Over the course of our nine days there we had lots of opportunities to learn, complex terrain to manage and group decisions to make. Most of these things I will try to demonstrate by explaining a day on our trip.
We woke up at 6:00AM. Conversing tent to tent via the walkie-talkies, we determined it was sunny and time to get going. We set out across the Dais to try and summit Cavalier Peak. Roger led first across the glacier and up the ridge, where we stayed roped with a few cracks to manage. After more ridge travel, we boot packed up the couloir that led to the summit with our skis on our backs. We stopped 100 feet or so short of the summit due to a cornice hazard.
After hitting nice corn snow all the way skiing down, we skinned back across the flat glacier for snacks and a mid afternoon rest. At 5:00pm we set out again and skinned up Regal Dome on the Regal Glacier. This would soon become our go-to run near camp.
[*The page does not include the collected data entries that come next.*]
Lemma hold_step_fun H c ans H1 H2 : hold_step H c ans H1 -> hold_step H c ans H2 -> H1 = H2.
Proof. intros S1 S2. by inversion S1; inversion S2; simplify_eq. Qed.

Lemma reach_inv H p : (0 < ITEMS_PER_BLOCK)%nat -> pool_reach H p -> pool_inv p /\ items_used p = H.
Proof.
  intros Hpos. induction 1 as [|H p c ans H' p' _ [Hinv Hu] Hl Hc Hs].
  - split; [apply pool_init_inv|]. unfold items_used, n_items. cbn. set_solver.
  - rewrite <- Hu in *. destruct (call_inv c p Hpos Hinv Hl) as (ans' & p'' & Hc' & Hinv' & Hs').
    rewrite Hc in Hc'. injection Hc' as <- <-. split; [done|]. by eapply hold_step_fun.
Qed.

(** In every state a pool can be brought to, every call its user may make is
    defined, [Alloc] gives out an item nobody holds, and [CurrentAllocs] counts the
    items that are held. *)
Theorem pool_refines_set H p c :
  (0 < ITEMS_PER_BLOCK)%nat -> pool_reach H p -> legal_call H p c ->
  _currentAllocs p = Z.of_nat (size H) /\
  exists ans p' H', call_pool c p = Ret (ans, p') /\ hold_step H c ans H' /\ pool_reach H' p'.
Proof.
  intros Hpos Hr Hl. destruct (reach_inv H p Hpos Hr) as [Hinv <-]. split; [apply inv_current; done|].
  destruct (call_inv c p Hpos Hinv Hl) as (ans & p' & Hc & Hinv' & Hs).
  exists ans, p', (items_used p'). split_and!; [done..|]. by eapply reach_call.
Qed.
End MemPoolT.

(** An instance of the template: a pool with its [ITEM_SIZE]. *)
Record SizedPool := Sized { ITEM_SIZE : nat; sp_pool : MemPoolT }.
Definition resize (sp : SizedPool) (p : MemPoolT) : SizedPool := Sized (ITEM_SIZE sp) p.

#[export] Instance SizedPool_pool : MemPool SizedPool := {
  Alloc sp := '(a, p) ← pool_alloc (ITEM_SIZE sp) (sp_pool sp); Ret (a, resize sp p);
  Free a sp := p ← pool_free a (sp_pool sp); Ret (resize sp p);
  SetTracked sp := p ← pool_set_tracked (sp_pool sp); Ret (resize sp p);
  CurrentAllocs sp := _currentAllocs (sp_pool sp);
  Untracked sp := _nUntracked (sp_pool sp);
}.

(** An item is not larger than a block. *)
Definition sized_ok (sp : SizedPool) : Prop :=
  (0 < ITEMS_PER_BLOCK (ITEM_SIZE sp))%nat /\ pool_inv (ITEM_SIZE sp) (sp_pool sp).

#[export] Program Instance SizedPool_laws : MemPoolLaws SizedPool := {
  pool_ok := sized_ok;
  used sp := items_used (ITEM_SIZE sp) (sp_pool sp);
  allocs sp := _nAllocs (sp_pool sp);
}.
Next Obligation.
  intros [n p] [Hn Hp] Hlt. cbn in *.
  destruct (pool_alloc_inv n p Hn Hp Hlt) as (a & p' & -> & ? & ? & ? & ? & ?). cbn. by do 2 eexists.
Qed.
Next Obligation.
  intros [n p] a [Hn Hp] Ha. cbn in *.
  destruct (pool_free_inv n p a Hp Ha) as (p' & -> & ? & ? & ? & ?). cbn. by eexists.
Qed.
Next Obligation.
  intros [n p] [Hn Hp] Hu. cbn in *.
  destruct (pool_tracked_inv n p Hp) as (p' & -> & ? & ? & ? & ?); [unfold INT32_MIN; lia|]. cbn. by eexists.
Qed.
Next Obligation. intros [n p] [Hn Hp]. by apply inv_current. Qed.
The perfect evening light hit the slope as we transitioned to ski spring snow all the way back to camp.
Every day we took turns leading, managing crevasse hazards and engaging the group in decisions. In the end, we decided we did not have the right conditions or window of reliable weather to climb and ski Mount Waddington.
We did summit and ski Mount Munday. At 11,010 feet, it was the first mountain climbed in the Waddington Range by the Mundays in 1936. During the trip we used many technical and leadership skills we currently had and applied them to traveling in new terrain.
We will all individually use the experience we gained on NOLS courses as we continue to work. Thanks, NOLS, for helping support us!